Ne pas court-circuiter le juge pour s’en remettre aux plateformes
Or pour toute réponse, les pouvoirs publics semblent privilégier la tendance consistant à se passer du juge pour s'en remettre exclusivement aux plateformes et réseaux sociaux pour qu'ils fassent le ménage dans leurs utilisateurs, alors que les directives européennes en vigueur proscrivent toute obligation générale de surveillance en ce sens.
Court-circuiter, sous la pression de l’émotion, un des fondements de l’état de droit, de la lutte contre l’arbitraire, reste très dangereux : c’est affaiblir durablement notre souveraineté au profit des géants du numérique qui n’attendent que cela.

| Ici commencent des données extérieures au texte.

(** * Ball-and-socket joint solver of ReactPhysics3D, and the legacy
      ConstraintSolver bookkeeping

    Shallow embedding of
    - [src/systems/SolveBallAndSocketJointSystem.cpp]: [initBeforeSolve],
      [warmstart], [solveVelocityConstraint], [solvePositionConstraint];
    - [src/engine/ConstraintSolver.h]: [isConstrainedBody], the two
      constrained-velocity getters, [cleanup] and the two setters.

    The scalar type [decimal] of the library is a build-time choice ([float]
    or [double]).  The embedding is therefore written once, over any type
    carrying the operations the code uses (class [Decimal]), and instantiated
    at IEEE binary64 ([float_decimal], the [double] build), where it runs.
    Statements that only depend on which array cell is read or written, and
    on which operations are applied in which order, are proved for every
    instance.  Statements that depend on what the arithmetic returns
    ([0 · x], [x + 0]) are proved on doubles, from the specification of the
    primitive operations ([FloatAxioms]): there a product by zero is a zero
    only for a finite factor, a zero may change sign when a zero is added to
    it, and every operation rounds.

    Component arrays are lists; an access outside an array, a missing entity
    in a handle map and a failed [assert] all make a kernel return [None].

    Part I holds the definitions: the scalar class, the mathematics, the
    component store, the four kernels, the specification's formulas, the
    vocabulary of the statements, the seed scenarios of the specification,
    the legacy solver and the vocabulary of IEEE doubles.  Part II holds the
    lemmas and the theorems C1-C10, then further properties of the same
    kernels and methods. *)

From Stdlib Require Import Floats.
From stdpp Require Import base option list gmap.

Set Default Proof Using "Type".

(* ------------------------------------------------------------------------- *)
(** * Part I: the embedding *)

(* ------------------------------------------------------------------------- *)
(** ** The scalar type [decimal] *)

Class Decimal (D : Type) : Type := {
  dec_0 : D;                     (* 0, decimal(0.0) *)
  dec_1 : D;                     (* decimal(1.0) *)
  dec_2 : D;                     (* decimal(2.0) *)
  dec_0_5 : D;                   (* decimal(0.5) *)
  dec_0_2 : D;                   (* decimal(0.2) *)
  MACHINE_EPSILON : D;           (* std::numeric_limits<decimal>::epsilon() *)
  dadd : D -> D -> D;
  dsub : D -> D -> D;
  dmul : D -> D -> D;
  ddiv : D -> D -> D;
  dneg : D -> D;
  dabs : D -> D;                 (* std::abs *)
  dsqrt : D -> D;                (* std::sqrt *)
  dgtb : D -> D -> bool;         (* operator> *)
}.

Declare Scope dec_scope.
Delimit Scope dec_scope with dec.
Infix "+" := dadd : dec_scope.
Infix "-" := dsub : dec_scope.
Infix "*" := dmul : dec_scope.
Infix "/" := ddiv : dec_scope.
Notation "- x" := (dneg x) : dec_scope.
Infix ">?" := dgtb (at level 70, no associativity) : dec_scope.

(** IEEE binary64, the [double] build of the library. *)
Definition float_decimal : Decimal float := {|
  dec_0 := 0%float; dec_1 := 1%float; dec_2 := 2%float;
  dec_0_5 := 0.5%float; dec_0_2 := 0x1.999999999999ap-3%float;
  MACHINE_EPSILON := 0x1p-52%float;
  dadd := PrimFloat.add; dsub := PrimFloat.sub; dmul := PrimFloat.mul;
  ddiv := PrimFloat.div; dneg := PrimFloat.opp; dabs := PrimFloat.abs;
  dsqrt := PrimFloat.sqrt;
  dgtb := fun a b => PrimFloat.ltb b a;
|}.

(* ------------------------------------------------------------------------- *)
(** ** Mathematics: [Vector3], [Matrix3x3], [Quaternion]

    The headers of [mathematics/] are not under [src/]; the operators the
    solver calls are modelled below, each as the usual componentwise formula. *)

Record Vector3 (D : Type) : Type := mkVector3 { vx : D; vy : D; vz : D }.
Arguments mkVector3 {D} _ _ _.
Arguments vx {D} _.
Arguments vy {D} _.
Arguments vz {D} _.

Record Matrix3x3 (D : Type) : Type :=
  mkMatrix3x3 { row0 : Vector3 D; row1 : Vector3 D; row2 : Vector3 D }.
Arguments mkMatrix3x3 {D} _ _ _.
Arguments row0 {D} _.
Arguments row1 {D} _.
Arguments row2 {D} _.

Record Quaternion (D : Type) : Type :=
  mkQuaternion { qx : D; qy : D; qz : D; qw : D }.
Arguments mkQuaternion {D} _ _ _ _.
Arguments qx {D} _.
Arguments qy {D} _.
Arguments qz {D} _.
Arguments qw {D} _.

Section Mathematics.
Context {D : Type} `{Decimal D}.
Local Open Scope dec_scope.

(** Modelled from the spec: [Vector3] is missing from [src/].
    [setToZero], [operator+], [operator-] (binary and unary), the product by
    a scalar, the elementwise product (the spec's [⊙]) and [cross]. *)
Definition Vector3_zero : Vector3 D := mkVector3 dec_0 dec_0 dec_0.
Definition v3_add (a b : Vector3 D) : Vector3 D :=
  mkVector3 (vx a + vx b) (vy a + vy b) (vz a + vz b).
Definition v3_sub (a b : Vector3 D) : Vector3 D :=
  mkVector3 (vx a - vx b) (vy a - vy b) (vz a - vz b).
Definition v3_neg (a : Vector3 D) : Vector3 D :=
  mkVector3 (- vx a) (- vy a) (- vz a).
Definition v3_scale (k : D) (a : Vector3 D) : Vector3 D :=
  mkVector3 (k * vx a) (k * vy a) (k * vz a).
Definition v3_mul (a b : Vector3 D) : Vector3 D :=
  mkVector3 (vx a * vx b) (vy a * vy b) (vz a * vz b).
Definition cross (a b : Vector3 D) : Vector3 D :=
  mkVector3 (vy a * vz b - vz a * vy b)
            (vz a * vx b - vx a * vz b)
            (vx a * vy b - vy a * vx b).

(** Modelled from the spec: [Matrix3x3] is missing from [src/].  The
    nine-argument constructor is row major. *)
Definition Matrix3x3_of (a1 a2 a3 b1 b2 b3 c1 c2 c3 : D) : Matrix3x3 D :=
  mkMatrix3x3 (mkVector3 a1 a2 a3) (mkVector3 b1 b2 b3) (mkVector3 c1 c2 c3).
Definition Matrix3x3_zero : Matrix3x3 D :=
  Matrix3x3_of dec_0 dec_0 dec_0 dec_0 dec_0 dec_0 dec_0 dec_0 dec_0.
Definition Matrix3x3_identity : Matrix3x3 D :=
  Matrix3x3_of dec_1 dec_0 dec_0 dec_0 dec_1 dec_0 dec_0 dec_0 dec_1.
Definition m3_add (a b : Matrix3x3 D) : Matrix3x3 D :=
  mkMatrix3x3 (v3_add (row0 a) (row0 b)) (v3_add (row1 a) (row1 b))
              (v3_add (row2 a) (row2 b)).
Definition m3_scale (k : D) (a : Matrix3x3 D) : Matrix3x3 D :=
  mkMatrix3x3 (v3_scale k (row0 a)) (v3_scale k (row1 a)) (v3_scale k (row2 a)).
Definition getTranspose (a : Matrix3x3 D) : Matrix3x3 D :=
  Matrix3x3_of (vx (row0 a)) (vx (row1 a)) (vx (row2 a))
               (vy (row0 a)) (vy (row1 a)) (vy (row2 a))
               (vz (row0 a)) (vz (row1 a)) (vz (row2 a)).
Definition dot3 (a b : Vector3 D) : D := vx a * vx b + vy a * vy b + vz a * vz b.
Definition m3_mulv (a : Matrix3x3 D) (v : Vector3 D) : Vector3 D :=
  mkVector3 (dot3 (row0 a) v) (dot3 (row1 a) v) (dot3 (row2 a) v).
Definition row_mul (r : Vector3 D) (b : Matrix3x3 D) : Vector3 D :=
  mkVector3 (vx r * vx (row0 b) + vy r * vx (row1 b) + vz r * vx (row2 b))
            (vx r * vy (row0 b) + vy r * vy (row1 b) + vz r * vy (row2 b))
            (vx r * vz (row0 b) + vy r * vz (row1 b) + vz r * vz (row2 b)).
Definition m3_mul (a b : Matrix3x3 D) : Matrix3x3 D :=
  mkMatrix3x3 (row_mul (row0 a) b) (row_mul (row1 a) b) (row_mul (row2 a) b).
Definition computeSkewSymmetricMatrixForCrossProduct (v : Vector3 D) : Matrix3x3 D :=
  Matrix3x3_of dec_0 (- vz v) (vy v)
               (vz v) dec_0 (- vx v)
               (- vy v) (vx v) dec_0.
Definition getDeterminant (m : Matrix3x3 D) : D :=
  let '(mkMatrix3x3 (mkVector3 a b c) (mkVector3 d e f) (mkVector3 g h i)) := m in
  a * (e * i - h * f) - b * (d * i - g * f) + c * (d * h - g * e).
(** The inverse in cofactor form, from a determinant the caller has
    computed: [1/det] times the adjugate. *)
Definition getInverse (m : Matrix3x3 D) (determinant : D) : Matrix3x3 D :=
  let '(mkMatrix3x3 (mkVector3 a b c) (mkVector3 d e f) (mkVector3 g h i)) := m in
  let invDeterminant := dec_1 / determinant in
  m3_scale invDeterminant
    (Matrix3x3_of (e * i - h * f) (- (b * i - h * c)) (b * f - c * e)
                  (- (d * i - g * f)) (a * i - g * c) (- (a * f - d * c))
                  (d * h - g * e) (- (a * h - g * b)) (a * e - b * d)).

(** Modelled from the spec: [Quaternion] is missing from [src/].
    [Quaternion(w, v)], [operator+] (as used by [+=]), the Hamilton product
    [⊗], the product by a scalar, the rotation of a vector
    ([q * v = q ⊗ (v,0) ⊗ conj q]), [length], [normalize] and [getMatrix]. *)
Definition Quaternion_of (w : D) (v : Vector3 D) : Quaternion D :=
  mkQuaternion (vx v) (vy v) (vz v) w.
Definition q_add (a b : Quaternion D) : Quaternion D :=
  mkQuaternion (qx a + qx b) (qy a + qy b) (qz a + qz b) (qw a + qw b).
Definition q_mul (a b : Quaternion D) : Quaternion D :=
  mkQuaternion
    (qw a * qx b + qw b * qx a + qy a * qz b - qz a * qy b)
    (qw a * qy b + qw b * qy a + qz a * qx b - qx a * qz b)
    (qw a * qz b + qw b * qz a + qx a * qy b - qy a * qx b)
    (qw a * qw b - qx a * qx b - qy a * qy b - qz a * qz b).
Definition q_scale (a : Quaternion D) (nb : D) : Quaternion D :=
  mkQuaternion (nb * qx a) (nb * qy a) (nb * qz a) (nb * qw a).
Definition q_rotate (q : Quaternion D) (point : Vector3 D) : Vector3 D :=
  let prodX := qw q * vx point + qy q * vz point - qz q * vy point in
  let prodY := qw q * vy point + qz q * vx point - qx q * vz point in
  let prodZ := qw q * vz point + qx q * vy point - qy q * vx point in
  let prodW := - qx q * vx point - qy q * vy point - qz q * vz point in
  mkVector3 (qw q * prodX - prodY * qz q + prodZ * qy q - prodW * qx q)
            (qw q * prodY - prodZ * qx q + prodX * qz q - prodW * qy q)
            (qw q * prodZ - prodX * qy q + prodY * qx q - prodW * qz q).
Definition lengthSquare (q : Quaternion D) : D :=
  qx q * qx q + qy q * qy q + qz q * qz q + qw q * qw q.
Definition Quaternion_length (q : Quaternion D) : D := dsqrt (lengthSquare q).
Definition normalize (q : Quaternion D) : Quaternion D :=
  let l := Quaternion_length q in
  mkQuaternion (qx q / l) (qy q / l) (qz q / l) (qw q / l).
Definition getMatrix (q : Quaternion D) : Matrix3x3 D :=
  let nQ := lengthSquare q in
  let s := if nQ >? dec_0 then dec_2 / nQ else dec_0 in
  let xs := qx q * s in let ys := qy q * s in let zs := qz q * s in
  let wxs := qw q * xs in let wys := qw q * ys in let wzs := qw q * zs in
  let xxs := qx q * xs in let xys := qx q * ys in let xzs := qx q * zs in
  let yys := qy q * ys in let yzs := qy q * zs in let zzs := qz q * zs in
  Matrix3x3_of (dec_1 - yys - zzs) (xys - wzs) (xzs + wys)
               (xys + wzs) (dec_1 - xxs - zzs) (yzs - wxs)
               (xzs - wys) (yzs + wxs) (dec_1 - xxs - yys).

(** Modelled from the spec: [RigidBody::computeWorldInertiaTensorInverse] is
    missing from [src/]; the spec gives the sandwich [R · I_local · Rᵀ]. *)
Definition computeWorldInertiaTensorInverse
    (orientation inverseInertiaTensorLocal : Matrix3x3 D) : Matrix3x3 D :=
  m3_mul (m3_mul orientation inverseInertiaTensorLocal) (getTranspose orientation).
End Mathematics.

(** The arithmetic is unfolded on demand only. *)
Arguments Vector3_zero : simpl never.
Arguments v3_add : simpl never.
Arguments v3_sub : simpl never.
Arguments v3_neg : simpl never.
Arguments v3_scale : simpl never.
Arguments v3_mul : simpl never.
Arguments cross : simpl never.
Arguments Matrix3x3_of : simpl never.
Arguments Matrix3x3_zero : simpl never.
Arguments Matrix3x3_identity : simpl never.
Arguments m3_add : simpl never.
Arguments m3_scale : simpl never.
Arguments getTranspose : simpl never.
Arguments m3_mulv : simpl never.
Arguments m3_mul : simpl never.
Arguments computeSkewSymmetricMatrixForCrossProduct : simpl never.
Arguments getDeterminant : simpl never.
Arguments getInverse : simpl never.
Arguments Quaternion_of : simpl never.
Arguments q_add : simpl never.
Arguments q_mul : simpl never.
Arguments q_scale : simpl never.
Arguments q_rotate : simpl never.
Arguments lengthSquare : simpl never.
Arguments Quaternion_length : simpl never.
Arguments normalize : simpl never.
Arguments getMatrix : simpl never.
Arguments computeWorldInertiaTensorInverse : simpl never.

(* ------------------------------------------------------------------------- *)
(** ** The component store

    Structure of arrays: one list per column, and per family the map from an
    entity handle to its row.  The declarations of the four component classes
    are not under [src/]; the columns below are the ones the solver names. *)

Abbreviation Entity := N (only parsing).

Inductive BodyType : Set := STATIC | KINEMATIC | DYNAMIC.
Inductive JointsPositionCorrectionTechnique : Set :=
  BAUMGARTE_JOINTS | NON_LINEAR_GAUSS_SEIDEL.

#[global] Instance BodyType_eq_dec : EqDecision BodyType.
Proof. solve_decision. Defined.
#[global] Instance JointsPositionCorrectionTechnique_eq_dec :
  EqDecision JointsPositionCorrectionTechnique.
Proof. solve_decision. Defined.
(** * draw2dpdf: glyph outlines, string layout and draw dispatch

    A shallow embedding of [draw2dpdf/gc.go] (the PDF backend of draw2d)
    and the properties of its numeric conversion, contour tracer, glyph
    layout, draw dispatcher and state stack.

    Go values are modelled as follows:
    - [int32], [uint32], [int]: [Z], with the wrap-around of [int32]
      written out where the code can overflow ([x << 2]);
    - [float64]: [spec_float] at precision 53 and maximal exponent 1024,
      the executable IEEE 754 binary64 arithmetic of the standard library
      (round to nearest, ties to even);
    - strings: [string] for style tokens and messages; a text to lay out is
      given by the code points a Go [range] over the string yields;
    - slices: [list]; a nil pointer: [None];
    - a run-time panic: the outcome [Panics];
    - the graphic context [*GraphicContext] with the embedded
      [*draw2d.StackGraphicContext] and the document handle [*gofpdf.Fpdf]:
      records threaded through every operation. *)

From Stdlib Require Import ZArith Zquot List Bool String Lia QArith.
From Stdlib Require Import Floats.SpecFloat.
Import ListNotations.
Local Open Scope Z_scope.

(** ** float64 *)

Module F64.

Definition prec : Z := 53.
Definition emax : Z := 1024.

Definition float64 : Type := spec_float.

Definition add : float64 -> float64 -> float64 := SFadd prec emax.
Definition sub : float64 -> float64 -> float64 := SFsub prec emax.
Definition mul : float64 -> float64 -> float64 := SFmul prec emax.
Definition div : float64 -> float64 -> float64 := SFdiv prec emax.
Definition neg : float64 -> float64 := SFopp.
Definition eqb : float64 -> float64 -> bool := SFeqb.
Definition ltb : float64 -> float64 -> bool := SFltb.

(** [float64(z)] for an integer [z]: the nearest binary64 value. *)
Definition of_int (z : Z) : float64 := binary_normalize prec emax z 0 false.

Definition zero : float64 := S754_zero false.

(** A float64 value is one of the canonical representations. *)
Definition valid (f : float64) : bool := valid_binary prec emax f.

Definition is_finite (f : float64) : bool :=
  match f with S754_zero _ | S754_finite _ _ _ => true | _ => false end.

(** The integer part of a finite float64, rounded toward zero. *)
Definition trunc (f : float64) : option Z :=
  match f with
  | S754_zero _ => Some 0
  | S754_finite s m e =>
      Some (cond_Zopp s (match e with
                         | Zneg p => Zpos m / 2 ^ Zpos p
                         | _ => Zpos m * 2 ^ e
                         end))
  | _ => None
  end.

(** [int32(f)] and [int(f)]: truncation toward zero.  Go leaves the result
    to the implementation when the value does not fit; the most negative
    integer stands for it here, as on amd64. *)
Definition to_int32 (f : float64) : Z :=
  match trunc f with
  | Some z => if (- 2 ^ 31 <=? z) && (z <? 2 ^ 31) then z else - 2 ^ 31
  | None => - 2 ^ 31
  end.

Definition to_int (f : float64) : Z :=
  match trunc f with
  | Some z => if (- 2 ^ 63 <=? z) && (z <? 2 ^ 63) then z else - 2 ^ 63
  | None => - 2 ^ 63
  end.

(** The rational number a finite float64 stands for. *)
Definition to_Q (f : float64) : option Q :=
  match f with
  | S754_zero _ => Some 0%Q
  | S754_finite s m e =>
      let z := cond_Zopp s (Zpos m) in
      Some (match e with
            | Zneg p => Qmake z (Pos.pow 2 p)
            | _ => Qmake (z * 2 ^ e) 1
            end)
  | _ => None
  end.

(** [f] is finite and stands exactly for the rational [q]. *)
Definition represents (f : float64) (q : Q) : Prop :=
  exists q', to_Q f = Some q' /\ Qeq q' q.

(** Structural equality of two values, as a boolean. *)
Definition same (x y : float64) : bool :=
  match x, y with
  | S754_zero a, S754_zero b => Bool.eqb a b
  | S754_infinity a, S754_infinity b => Bool.eqb a b
  | S754_nan, S754_nan => true
  | S754_finite a m e, S754_finite b m' e' =>
      Bool.eqb a b && Pos.eqb m m' && Z.eqb e e'
  | _, _ => false
  end.

(** The smallest exponent and the exponent function of binary64. *)
Definition emin : Z := -1074.
Definition fexp64 (e : Z) : Z := Z.max (e - 53) (-1074).

(** The canonical representation of [p * 2 ^ e], for a mantissa of at
    most 53 bits in the normal range. *)
Definition canon (s : bool) (p : positive) (e : Z) : float64 :=
  S754_finite s (Z.to_pos (Zpos p * 2 ^ (53 - Zpos (digits2_pos p))))
              (Zpos (digits2_pos p) + e - 53).

Definition canonZ (n k : Z) : float64 :=
  match n with
  | Z0 => S754_zero false
  | Zpos p => canon false p (- k)
  | Zneg p => canon true p (- k)
  end.

(** The float64 nearest to [n / 2 ^ k]. *)
Definition dyadic (n k : Z) : float64 := binary_normalize prec emax n (- k) false.

(** The second half of [binary_round_aux]: the rounded mantissa [m] at
    exponent [e] is renormalised and packed. *)
Definition round_tail (s : bool) (m e : Z) : float64 :=
  let '(mrs, e') := shr_fexp prec emax m e loc_Exact in
  match shr_m mrs with
  | Z0 => S754_zero s
  | Zpos p => if e' <=? emax - prec then S754_finite s p e' else S754_infinity s
  | Zneg _ => S754_nan
  end.

(** A rounded result of sign [s]: a zero, an infinity or a canonical
    finite number of that sign. *)
Definition rounded (s : bool) (f : float64) : Prop :=
  match f with
  | S754_zero s' => s' = s
  | S754_infinity s' => s' = s
  | S754_finite s' m e => s' = s /\ bounded prec emax m e = true
  | S754_nan => False
  end.

Definition is_zero (f : float64) : bool :=
  match f with S754_zero _ => true | _ => false end.

End F64.

Abbreviation float64 := F64.float64.

(** ** Numeric conversion *)

(** Two's complement wrap-around of an [int32] result. *)
Definition wrap32 (z : Z) : Z := (z + 2 ^ 31) mod 2 ^ 32 - 2 ^ 31.

(** [fUnitsToFloat64]: Go's [/] is [Z.quot] and [%] is [Z.rem]. *)
Definition fUnitsToFloat64 (x : Z) : float64 :=
  let scaled := wrap32 (Z.shiftl x 2) in
  F64.add (F64.of_int (Z.quot scaled 256))
          (F64.div (F64.of_int (Z.rem scaled 256)) (F64.of_int 256)).


(** ** Data model *)

(** [truetype.Point]: coordinates in font units ([int32]) and the flag
    word ([uint32]) whose lowest bit marks an on-curve point. *)
Record Point : Type := mkPoint { X : Z; Y : Z; Flags : Z }.

(** [truetype.Index] and [rune]. *)
Definition Index : Type := Z.
Definition rune : Type := Z.

(** Go's [error] values, kept as their message. *)
Definition error : Type := string.

(** [truetype.GlyphBuf]: the points of the loaded glyph and the end offset
    of each of its contours. *)
Record GlyphBuf : Type := mkGlyphBuf { GPoint : list Point; GEnd : list Z }.

(** The font backend (package truetype, external): character map, kerning,
    horizontal metrics and outline loading of one font, each at an [int32]
    scale.  [FLoad] is what [GlyphBuf.Load] computes for this font without
    hinting: an error or the outline. *)
Record Font : Type := mkFont {
  FIndex : rune -> Index;
  FKerning : Z -> Index -> Index -> Z;
  FAdvanceWidth : Z -> Index -> Z;
  FLoad : Z -> Index -> error + GlyphBuf
}.

(** [color.Color], through the four [uint32] channels [RGBA()] returns. *)
Record Color : Type := mkColor { cR : Z; cG : Z; cB : Z; cA : Z }.

(** Modelled from the spec: the fill rule of package draw2d (nonzero
    winding or even-odd) and its test [UseNonZeroWinding]. *)
Inductive FillRule : Type := FillRuleEvenOdd | FillRuleWinding.

Definition UseNonZeroWinding (f : FillRule) : bool :=
  match f with FillRuleWinding => true | FillRuleEvenOdd => false end.

(** [draw2d.Cap] and [draw2d.Join], by the constants the tables [caps]
    and [joins] list. *)
Inductive Cap : Type := RoundCap | ButtCap | SquareCap.
Inductive Join : Type := BevelJoin | RoundJoin | MiterJoin.

Definition caps (c : Cap) : string :=
  match c with
  | RoundCap => "round"
  | ButtCap => "butt"
  | SquareCap => "square"
  end%string.

Definition joins (j : Join) : string :=
  match j with
  | RoundJoin => "round"
  | BevelJoin => "bevel"
  | MiterJoin => "miter"
  end%string.

(** Modelled from the spec: a path of package draw2d, the ordered sequence
    of its segments (section 3, "Path"). *)
Inductive Segment : Type :=
| SegMoveTo (x y : float64)
| SegLineTo (x y : float64)
| SegQuadCurveTo (cx cy x y : float64)
| SegClose.

Definition PathStorage : Type := list Segment.

Definition NewPathStorage : PathStorage := [].

(** Modelled from the spec: the font description of package draw2d. *)
Record FontData : Type := mkFontData { FName : string; FFamily : Z; FStyle : Z }.

(** The calls the document handle ([*gofpdf.Fpdf], external) receives. *)
Inductive PdfCall : Type :=
| PdfMoveTo (x y : float64)
| PdfLineTo (x y : float64)
| PdfCurveTo (cx cy x y : float64)
| PdfClosePath
| PdfSetAlpha (a : float64) (blendMode : string)
| PdfDrawPath (style : string)
| PdfSetDrawColor (r g b : Z)
| PdfSetFillColor (r g b : Z)
| PdfSetTextColor (r g b : Z)
| PdfSetLineWidth (w : float64)
| PdfSetLineCapStyle (s : string)
| PdfSetLineJoinStyle (s : string)
| PdfSetDashPattern (dash : list float64) (offset : float64)
| PdfAddFont (family style file : string)
| PdfSetFont (family style : string) (size : float64)
| PdfTransformBegin
| PdfTransformEnd.

(** Modelled from the spec: the document handle (section 6), as the
    settings it caches and the sequence of calls it has received. *)
Record Fpdf : Type := mkFpdf {
  pdfAlpha : float64;
  pdfBlendMode : string;
  pdfFontSize : float64;
  pdfFont : string * string;
  pdfDash : list float64 * float64;
  pdfCalls : list PdfCall
}.

(** The methods of the document handle used below. *)
Module Pdf.

Definition call (c : PdfCall) (p : Fpdf) : Fpdf :=
  mkFpdf (pdfAlpha p) (pdfBlendMode p) (pdfFontSize p) (pdfFont p) (pdfDash p)
         (pdfCalls p ++ [c]).

Definition GetAlpha (p : Fpdf) : float64 * string := (pdfAlpha p, pdfBlendMode p).

Definition SetAlpha (a : float64) (blendMode : string) (p : Fpdf) : Fpdf :=
  call (PdfSetAlpha a blendMode)
    (mkFpdf a blendMode (pdfFontSize p) (pdfFont p) (pdfDash p) (pdfCalls p)).

Definition DrawPath (style : string) : Fpdf -> Fpdf := call (PdfDrawPath style).

Definition SetDashPattern (dash : list float64) (offset : float64) (p : Fpdf) : Fpdf :=
  call (PdfSetDashPattern dash offset)
    (mkFpdf (pdfAlpha p) (pdfBlendMode p) (pdfFontSize p) (pdfFont p) (dash, offset)
            (pdfCalls p)).

Definition AddFont (family style file : string) : Fpdf -> Fpdf :=
  call (PdfAddFont family style file).

Definition SetFont (family style : string) (size : float64) (p : Fpdf) : Fpdf :=
  call (PdfSetFont family style size)
    (mkFpdf (pdfAlpha p) (pdfBlendMode p) size (family, style) (pdfDash p)
            (pdfCalls p)).

Definition SetDrawColor (r g b : Z) : Fpdf -> Fpdf := call (PdfSetDrawColor r g b).
Definition SetFillColor (r g b : Z) : Fpdf -> Fpdf := call (PdfSetFillColor r g b).
Definition SetTextColor (r g b : Z) : Fpdf -> Fpdf := call (PdfSetTextColor r g b).
Definition SetLineWidth (w : float64) : Fpdf -> Fpdf := call (PdfSetLineWidth w).
Definition SetLineCapStyle (s : string) : Fpdf -> Fpdf := call (PdfSetLineCapStyle s).
Definition SetLineJoinStyle (s : string) : Fpdf -> Fpdf := call (PdfSetLineJoinStyle s).
Definition TransformBegin : Fpdf -> Fpdf := call PdfTransformBegin.
Definition TransformEnd : Fpdf -> Fpdf := call PdfTransformEnd.

End Pdf.

(** [draw2d.ContextStack]: one drawing state.  The transform matrix is
    left out: no operation below reads it. *)
Record ContextStack : Type := mkContextStack {
  FontSize : float64;
  Scale : float64;
  CFont : option Font;
  CFontData : FontData;
  LineWidth : float64;
  StrokeColor : Color;
  FillColor : Color;
  CFillRule : FillRule;
  CCap : Cap;
  CJoin : Join;
  Dash : list float64;
  DashOffset : float64;
  Path : PathStorage
}.

(** What [log.Println] has printed, by call site. *)
Inductive LogEntry : Type :=
| LogFontError (e : error)
| LogGlyphError (e : error).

On ne luttera durablement et efficacement contre la haine et le harcèlement en ligne qu’en sortant la justice de l’état d’indigence dans laquelle l’ont plongée plusieurs décennies de politiques publiques. Sur ce sujet d'importance, parce qu'ils sont résolument engagés à lutter contre le cancer de la haine en ligne sans pour autant renier les fondamentaux de l’état de droit, les professionnels du droit seront toujours disposés à éclairer, avec détermination et respect, les pouvoirs publics.